**TASK DETAILS:**
Range to reproduce from the entries below: the line with "(** * Campaign", the line with "- Library functions", and every line in between. Give them exactly and give nothing else.
--- START ---
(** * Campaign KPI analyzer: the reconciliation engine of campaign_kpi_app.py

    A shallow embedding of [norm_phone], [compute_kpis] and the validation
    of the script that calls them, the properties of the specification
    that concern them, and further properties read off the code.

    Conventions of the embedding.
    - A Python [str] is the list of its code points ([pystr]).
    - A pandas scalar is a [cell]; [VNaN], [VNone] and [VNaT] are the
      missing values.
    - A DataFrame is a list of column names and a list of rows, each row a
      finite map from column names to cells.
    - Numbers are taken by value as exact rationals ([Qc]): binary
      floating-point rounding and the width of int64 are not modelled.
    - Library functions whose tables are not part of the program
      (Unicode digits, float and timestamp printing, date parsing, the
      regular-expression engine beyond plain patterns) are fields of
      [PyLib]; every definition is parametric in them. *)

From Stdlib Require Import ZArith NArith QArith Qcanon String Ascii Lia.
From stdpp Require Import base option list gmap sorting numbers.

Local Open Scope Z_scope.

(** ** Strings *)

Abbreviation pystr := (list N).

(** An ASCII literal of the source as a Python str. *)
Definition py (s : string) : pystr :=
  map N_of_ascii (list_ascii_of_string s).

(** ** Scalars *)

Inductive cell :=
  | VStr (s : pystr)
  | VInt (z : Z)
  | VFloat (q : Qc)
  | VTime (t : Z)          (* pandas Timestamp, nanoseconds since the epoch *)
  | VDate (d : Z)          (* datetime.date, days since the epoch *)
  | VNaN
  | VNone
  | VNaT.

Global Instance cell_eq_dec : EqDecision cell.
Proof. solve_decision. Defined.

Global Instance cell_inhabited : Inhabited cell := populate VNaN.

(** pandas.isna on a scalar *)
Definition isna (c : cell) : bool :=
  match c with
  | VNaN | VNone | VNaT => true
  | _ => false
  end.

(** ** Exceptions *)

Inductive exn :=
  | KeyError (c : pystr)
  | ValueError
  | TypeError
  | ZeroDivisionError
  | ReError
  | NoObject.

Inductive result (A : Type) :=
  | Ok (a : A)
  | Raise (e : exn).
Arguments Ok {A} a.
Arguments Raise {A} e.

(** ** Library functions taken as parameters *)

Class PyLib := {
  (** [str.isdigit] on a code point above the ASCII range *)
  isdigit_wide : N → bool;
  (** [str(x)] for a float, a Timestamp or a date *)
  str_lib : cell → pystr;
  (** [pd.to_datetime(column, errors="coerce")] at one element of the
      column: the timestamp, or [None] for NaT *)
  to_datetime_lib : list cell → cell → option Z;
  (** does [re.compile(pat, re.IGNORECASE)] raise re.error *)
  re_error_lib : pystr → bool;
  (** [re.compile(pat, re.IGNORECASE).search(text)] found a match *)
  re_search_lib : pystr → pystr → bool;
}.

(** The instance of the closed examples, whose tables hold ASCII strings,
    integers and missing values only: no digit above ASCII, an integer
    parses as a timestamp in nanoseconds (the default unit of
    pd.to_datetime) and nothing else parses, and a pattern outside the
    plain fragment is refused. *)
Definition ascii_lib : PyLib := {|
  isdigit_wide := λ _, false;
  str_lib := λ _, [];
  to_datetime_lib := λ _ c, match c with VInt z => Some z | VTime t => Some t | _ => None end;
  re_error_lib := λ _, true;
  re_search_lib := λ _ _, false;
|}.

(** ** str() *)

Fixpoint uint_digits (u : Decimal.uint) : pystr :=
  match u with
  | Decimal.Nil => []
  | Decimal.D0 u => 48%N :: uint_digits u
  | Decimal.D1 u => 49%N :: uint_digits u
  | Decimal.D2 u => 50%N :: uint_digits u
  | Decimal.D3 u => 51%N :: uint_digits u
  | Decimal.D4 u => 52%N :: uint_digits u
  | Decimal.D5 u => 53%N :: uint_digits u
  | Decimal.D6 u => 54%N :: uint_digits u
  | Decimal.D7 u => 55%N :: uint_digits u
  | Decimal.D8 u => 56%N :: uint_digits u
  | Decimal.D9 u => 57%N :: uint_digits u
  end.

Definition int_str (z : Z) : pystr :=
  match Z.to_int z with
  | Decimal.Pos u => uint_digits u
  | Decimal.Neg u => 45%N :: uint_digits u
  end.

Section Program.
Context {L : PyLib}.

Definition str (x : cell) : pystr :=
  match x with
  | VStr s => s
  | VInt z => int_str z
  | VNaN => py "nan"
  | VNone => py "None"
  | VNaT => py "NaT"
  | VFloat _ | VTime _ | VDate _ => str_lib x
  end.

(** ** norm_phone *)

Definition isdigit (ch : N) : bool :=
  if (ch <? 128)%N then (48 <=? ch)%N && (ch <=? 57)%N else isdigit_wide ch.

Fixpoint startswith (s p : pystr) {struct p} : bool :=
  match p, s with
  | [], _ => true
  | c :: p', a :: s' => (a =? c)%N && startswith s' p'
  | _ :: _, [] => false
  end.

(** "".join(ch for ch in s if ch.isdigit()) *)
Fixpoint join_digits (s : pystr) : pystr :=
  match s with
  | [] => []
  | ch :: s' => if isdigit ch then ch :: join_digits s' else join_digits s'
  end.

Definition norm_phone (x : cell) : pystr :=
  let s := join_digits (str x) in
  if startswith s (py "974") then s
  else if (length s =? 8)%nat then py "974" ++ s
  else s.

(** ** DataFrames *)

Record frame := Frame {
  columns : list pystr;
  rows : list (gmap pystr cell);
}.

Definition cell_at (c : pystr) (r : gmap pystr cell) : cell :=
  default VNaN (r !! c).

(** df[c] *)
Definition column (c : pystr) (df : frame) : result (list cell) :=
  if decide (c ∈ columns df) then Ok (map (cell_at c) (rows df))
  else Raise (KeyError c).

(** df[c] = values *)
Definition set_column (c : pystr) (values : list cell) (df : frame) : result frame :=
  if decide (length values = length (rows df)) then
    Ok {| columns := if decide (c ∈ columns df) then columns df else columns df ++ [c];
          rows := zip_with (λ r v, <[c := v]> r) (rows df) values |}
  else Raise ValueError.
--- END ---
--- START ---
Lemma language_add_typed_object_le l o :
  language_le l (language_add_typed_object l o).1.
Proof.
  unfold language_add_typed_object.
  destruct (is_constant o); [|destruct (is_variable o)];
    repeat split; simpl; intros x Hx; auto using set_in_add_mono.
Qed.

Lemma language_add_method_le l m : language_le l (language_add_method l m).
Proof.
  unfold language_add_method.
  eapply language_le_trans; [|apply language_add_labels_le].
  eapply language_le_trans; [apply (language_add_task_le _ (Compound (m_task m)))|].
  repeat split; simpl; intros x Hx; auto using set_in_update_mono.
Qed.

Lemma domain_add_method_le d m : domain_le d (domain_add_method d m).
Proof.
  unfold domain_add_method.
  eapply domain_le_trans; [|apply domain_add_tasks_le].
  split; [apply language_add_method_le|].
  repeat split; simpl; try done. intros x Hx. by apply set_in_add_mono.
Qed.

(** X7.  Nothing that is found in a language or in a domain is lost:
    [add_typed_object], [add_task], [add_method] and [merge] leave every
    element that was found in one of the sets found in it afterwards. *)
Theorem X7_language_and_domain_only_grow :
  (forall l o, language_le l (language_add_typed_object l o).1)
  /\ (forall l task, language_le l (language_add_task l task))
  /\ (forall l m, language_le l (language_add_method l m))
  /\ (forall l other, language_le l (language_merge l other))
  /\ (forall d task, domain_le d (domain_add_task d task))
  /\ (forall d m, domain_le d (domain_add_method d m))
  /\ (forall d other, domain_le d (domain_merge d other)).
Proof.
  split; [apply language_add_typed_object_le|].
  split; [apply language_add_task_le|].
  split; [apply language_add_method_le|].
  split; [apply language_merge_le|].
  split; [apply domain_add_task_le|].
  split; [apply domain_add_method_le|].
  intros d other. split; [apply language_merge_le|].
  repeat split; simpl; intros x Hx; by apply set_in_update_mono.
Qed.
--- END ---
**RESPONSE TO THE EXERCISE:**
(** * Campaign KPI analyzer: the reconciliation engine of campaign_kpi_app.py

    A shallow embedding of [norm_phone], [compute_kpis] and the validation
    of the script that calls them, the properties of the specification
    that concern them, and further properties read off the code.

    Conventions of the embedding.
    - A Python [str] is the list of its code points ([pystr]).
    - A pandas scalar is a [cell]; [VNaN], [VNone] and [VNaT] are the
      missing values.
    - A DataFrame is a list of column names and a list of rows, each row a
      finite map from column names to cells.
    - Numbers are taken by value as exact rationals ([Qc]): binary
      floating-point rounding and the width of int64 are not modelled.
    - Library functions whose tables are not part of the program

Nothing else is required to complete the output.